— ASSIGNMENT —
Report each line of the entries below that has the word "eexists" in it.

[Collected data entries]
Lemma doseg_loop_ok k seg sect i n (j : nat) m o :
  seg_nsects E P m seg = Some n -> 0 <= i -> n = i + Z.of_nat j -> (j < k)%nat ->
  seg + sizeof_segment P <= sect -> 0 <= sect ->
  sect + n * sizeof_section P <= msize m ->
  exists m' o', doseg_loop E P k seg sect i (mkst m o) = Ret (tt, mkst m' o') /\
    strips (sect + i * sizeof_section P) (sect + n * sizeof_section P) m m'
      (sect_addrs j (sect + i * sizeof_section P)).
Proof.
  revert k i m o. induction j as [|j IH]; intros k i m o Hn Hi Hnj Hk Hseg Hsect Hb;
    (destruct k as [|k]; [lia|]); cbn [doseg_loop];
    (run_step ltac:(by apply getM_ret)); pose proof sizeof_section_pos as Hpos.
  - destruct (i <? n) eqn:Ein; zbool; [lia|].
    eexists _, _. split; [reflexivity|]. replace n with i by lia. apply strips_nil.
  - destruct (i <? n) eqn:Ein; zbool; [|lia].
    destruct (view_section_bounds m (sect + i * sizeof_section P)) as [v Hv]; [nia..|].
    destruct (dosect_ok m o _ v Hv) as (m1 & o1 & Hrun & Hv1 & Hu1 & Hn1).
    run_step ltac:(exact Hrun).
    pose proof (strips_single _ _ _ _ Hv Hv1 Hu1 Hn1) as S1.
    pose proof (strips_range _ _ _ _ _ S1) as U1.
    assert (Hn' : seg_nsects E P m1 seg = Some n).
    { rewrite <- Hn. eapply seg_nsects_frame; [exact U1|]. simpl. nia. }
    pose proof (get32_in_u _ _ _ Hn) as Hu32. unfold in_u in Hu32.
    rewrite wrap_id by (unfold in_u; lia). destruct U1 as [Hs1 _].
    destruct (IH k (i + 1) m1 o1) as (m2 & o2 & Hrun2 & S2); [done|lia|lia|lia|done|done|by rewrite Hs1|].
    exists m2, o2. split; [exact Hrun2|]. cbn [sect_addrs].
    replace (sect + (i + 1) * sizeof_section P) with
      (sect + i * sizeof_section P + sizeof_section P) in S2 by lia.
    eapply (strips_app _ (sect + i * sizeof_section P + sizeof_section P) _ _ _ _ [_]);
      [nia|nia|exact S1|exact S2].
Qed.

Lemma doseg_ok fuel seg n m o :
  seg_nsects E P m seg = Some n -> n < Z.of_nat fuel -> 0 <= seg ->
  seg + sizeof_segment P + n * sizeof_section P <= msize m ->
  exists m' o', doseg fuel E P seg (mkst m o) = Ret (tt, mkst m' o') /\
    strips (seg + sizeof_segment P) (seg + sizeof_segment P + n * sizeof_section P) m m'
      (sect_addrs (Z.to_nat n) (seg + sizeof_segment P)).
Proof.
  intros Hn Hf Hseg Hb. pose proof (get32_in_u _ _ _ Hn) as Hu. unfold in_u in Hu.
  pose proof sizeof_section_pos as Hpos. pose proof (segment_inside P G_segname) as Hg. simpl in Hg.
  destruct (load_is_Some 16 m (seg_segname P seg)) as [g Hgs]; [unfold seg_segname; nia..|].
  unfold doseg, debugf, debug.
  run_step ltac:(run_step ltac:(apply rdM_ret, read_cstr_load, Hgs);
                 run_step ltac:(by apply getM_ret); reflexivity).
  destruct (doseg_loop_ok fuel seg (seg + sizeof_segment P) 0 n (Z.to_nat n) m
    (msg_segment (cstr g) n :: o)) as (m' & o' & Hrun & Hs); [done|lia..|].
  rewrite Z.mul_0_l, Z.add_0_r in Hs. eauto.
Qed.

(** *** A whole slice

    [slice_sections k m hi hi cmds]: the addresses of the section headers in the [k]
    load commands that start at [cmds], in file order, or [None] when a command
    is malformed: shorter than its own header, running past the end [hi] of the
    slice, or a segment whose sections do not fit in it. *)

Definition is_segment (ty : Z) : bool := (ty =? LC_SEGMENT) || (ty =? LC_SEGMENT_64).

Fixpoint slice_sections (k : nat) (m : mem) (hi cmds : Z) : option (list Z) :=
  match k with
  | O => Some []
  | S k' =>
      match lc_cmdsize E m cmds, lc_cmd E m cmds with
      | Some size, Some ty =>
          if (sizeof_command <=? size) && (cmds + size <=? hi) then
            match slice_sections k' m hi (cmds + size) with
            | Some rest =>
                if is_segment ty then
                  match seg_nsects E P m cmds with
                  | Some n =>
                      if sizeof_segment P + n * sizeof_section P <=? size
                      then Some (sect_addrs (Z.to_nat n) (cmds + sizeof_segment P) ++ rest)
                      else None
                  | None => None
                  end
                else Some rest
            | None => None
            end
          else None
      | _, _ => None
      end
  end.

Definition macho_sections (m : mem) (hi buffer : Z) : option (list Z) :=
  if (0 <=? buffer) && (buffer + sizeof_header P <=? hi) && (hi <=? msize m) then
    match mh_ncmds E P m buffer with
    | Some n => slice_sections (Z.to_nat n) m hi (buffer + sizeof_header P)
    | None => None
    end
  else None.

(** What a successful walk says about its first command. *)
Record command_ok (m : mem) (hi cmds size ty : Z) (own : list Z) : Prop := {
  cmd_size : lc_cmdsize E m cmds = Some size;
  cmd_type : lc_cmd E m cmds = Some ty;
  cmd_long : sizeof_command <= size;
  cmd_fits : cmds + size <= hi;
  cmd_sections :
    if is_segment ty then
      exists n, seg_nsects E P m cmds = Some n /\ in_u 32 n /\
        sizeof_segment P + n * sizeof_section P <= size /\
        own = sect_addrs (Z.to_nat n) (cmds + sizeof_segment P)
    else own = []
}.

Lemma slice_sections_S k m hi cmds l : slice_sections (S k) m hi cmds = Some l <->
  exists size ty own rest, command_ok m hi cmds size ty own /\
    slice_sections k m hi (cmds + size) = Some rest /\ l = own ++ rest.
Proof.
  cbn [slice_sections]. split.
  - destruct (lc_cmdsize E m cmds) as [size|] eqn:Es; [|discriminate].
    destruct (lc_cmd E m cmds) as [ty|] eqn:Et; [|discriminate].
    destruct (_ && _) eqn:Eb; [|discriminate]. zbool.
    destruct (slice_sections k m hi (cmds + size)) as [rest|] eqn:Er; [|discriminate].
    destruct (is_segment ty) eqn:Eg.
    + destruct (seg_nsects E P m cmds) as [n|] eqn:En; [|discriminate].
      destruct (_ <=? size) eqn:Ef; [|discriminate]. zbool. intros [= <-].
      eexists size, ty, _, rest. split_and!; [|done|reflexivity].
      split; [done..|]. rewrite Eg. exists n. pose proof (get32_in_u _ _ _ En). eauto.
    + intros [= <-]. exists size, ty, [], rest. split_and!; [|done|done].
      split; [done..|]. by rewrite Eg.
  - intros (size & ty & own & rest & [Hs Ht Hl Hf Ho] & Hr & ->).
    rewrite Hs, Ht. replace ((sizeof_command <=? size) && _) with true
      by (symmetry; apply andb_true_iff; rewrite !Z.leb_le; done).
    rewrite Hr. destruct (is_segment ty); [|by subst].
    destruct Ho as (n & Hn & _ & Hfit & ->). rewrite Hn.
    by apply Z.leb_le in Hfit as ->.
Qed.

Lemma sect_addrs_range n a b : b ∈ sect_addrs n a ->
  a <= b /\ b + sizeof_section P <= a + Z.of_nat n * sizeof_section P.
Proof.
  pose proof sizeof_section_pos. revert a. induction n as [|n IH]; intros a; cbn [sect_addrs].
  - by intros ?%not_elem_of_nil.
  - rewrite Nat2Z.inj_succ, Z.mul_succ_l. pose proof (Z.mul_nonneg_nonneg (Z.of_nat n) (sizeof_section P)).
    intros [->|Hb%IH]%elem_of_cons; lia.
Qed.

Lemma command_ok_range m hi cmds size ty own a : command_ok m hi cmds size ty own -> a ∈ own ->
  cmds + sizeof_segment P <= a /\ a + sizeof_section P <= cmds + size.
Proof.
  intros [_ _ _ _ Ho] Ha. destruct (is_segment ty).
  - destruct Ho as (n & _ & Hu & Hf & ->). apply sect_addrs_range in Ha. unfold in_u in Hu.
    rewrite Z2Nat.id in Ha by lia. lia.
  - subst. by apply not_elem_of_nil in Ha.
Qed.

Lemma slice_sections_range k m hi cmds l a : slice_sections k m hi cmds = Some l -> a ∈ l ->
  cmds <= a /\ a + sizeof_section P <= hi.
Proof.
  revert cmds l. induction k as [|k IH]; intros cmds l.
  - intros [= <-] []%not_elem_of_nil.
  - intros (size & ty & own & rest & Hc & Hr & ->)%slice_sections_S Ha.
    pose proof (command_prefix P). pose proof (command_inside L_cmd).
    pose proof (cmd_long _ _ _ _ _ _ Hc). pose proof (cmd_fits _ _ _ _ _ _ Hc).
    apply elem_of_app in Ha as [Ha|Ha].
    + pose proof (command_ok_range _ _ _ _ _ _ _ Hc Ha). lia.
    + pose proof (IH _ _ Hr Ha). lia.
Qed.

(** Stripping does not disturb the walk: the headers of commands and segments
    lie outside the bytes that may change. *)
Lemma slice_sections_frame Q k m m' hi cmds l :
  slice_sections k m hi cmds = Some l -> unchanged_outside Q m m' ->
  (forall i, Q i -> i < cmds \/ hi <= i \/ exists a, a ∈ l /\ touched a i) ->
  slice_sections k m' hi cmds = Some l.
Proof.
  intros Hl Hu. revert cmds l Hl. induction k as [|k IH]; intros cmds l; [done|].
  intros (size & ty & own & rest & Hc & Hr & ->)%slice_sections_S HQ.
  pose proof (command_prefix P) as Hp. pose proof (command_inside L_cmd) as Hi1.
  pose proof (command_inside L_cmdsize) as Hi2. pose proof (segment_inside P G_nsects) as Hi3.
  pose proof (cmd_long _ _ _ _ _ _ Hc) as Hlong.
  assert (HQ' : forall i, Q i -> i < cmds \/ hi <= i \/ cmds + sizeof_command <= i /\
                    (is_segment ty = true -> cmds + sizeof_segment P <= i)).
  { intros i [|[|(a & Ha & Ht)]]%HQ; [by left|by right; left|right; right]. apply touched_within in Ht. unfold within in Ht.
    apply elem_of_app in Ha as [Ha|Ha]; [apply (command_ok_range _ _ _ _ _ _ _ Hc) in Ha; lia|].
    pose proof (slice_sections_range _ _ _ _ _ _ Hr Ha) as Hra. split; [lia|]. intros Hseg.
    destruct Hc as [_ _ _ _ Ho]. rewrite Hseg in Ho.
    destruct Ho as (n & _ & Hun & Hfit & _). unfold in_u in Hun. pose proof sizeof_section_pos. nia. }
  apply slice_sections_S. exists size, ty, own, rest. split_and!; [|apply IH|done].
  - destruct Hc as [Hs Ht Hl Hf Ho]. destruct Hu as [Hsz Hrd]. split; [| |done|lia|].
    + rewrite <- Hs. eapply get32_frame; [exact (conj Hsz Hrd)|]. unfold within.
      intros i Hi [|[|[]]]%HQ'; simpl in *; lia.
    + rewrite <- Ht. eapply get32_frame; [exact (conj Hsz Hrd)|]. unfold within.
      intros i Hi [|[|[]]]%HQ'; simpl in *; lia.
    + destruct (is_segment ty); [|done]. destruct Ho as (n & Hn & Hrest). exists n.
      split; [|done]. rewrite <- Hn. eapply get32_frame; [exact (conj Hsz Hrd)|]. unfold within.
      intros i Hi [|[|[_ Hq]]]%HQ'; [| |specialize (Hq eq_refl)]; simpl in *; try lia.
      pose proof sizeof_section_pos. destruct Hrest as (Hun & Hfit & _). unfold in_u in Hun. nia.
  - done.
  - intros i [|[|(a & Ha & Ht)]]%HQ; [left; lia|by right; left|].
    apply elem_of_app in Ha as [Ha|Ha]; [left|right; right; eauto].
    apply (command_ok_range _ _ _ _ _ _ _ Hc) in Ha. apply touched_within in Ht. unfold within in Ht. lia.
Qed.

Lemma strips_mono lo hi lo' hi' m m' l :
  lo' <= lo -> hi <= hi' -> strips lo hi m m' l -> strips lo' hi' m m' l.
Proof.
  intros Hl Hh (R & S). split; [|done]. intros a Ha. apply R in Ha. lia.
Qed.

— EXPECTED ANSWER —
    eexists _, _. split; [reflexivity|]. replace n with i by lia. apply strips_nil.
      eexists size, ty, _, rest. split_and!; [|done|reflexivity].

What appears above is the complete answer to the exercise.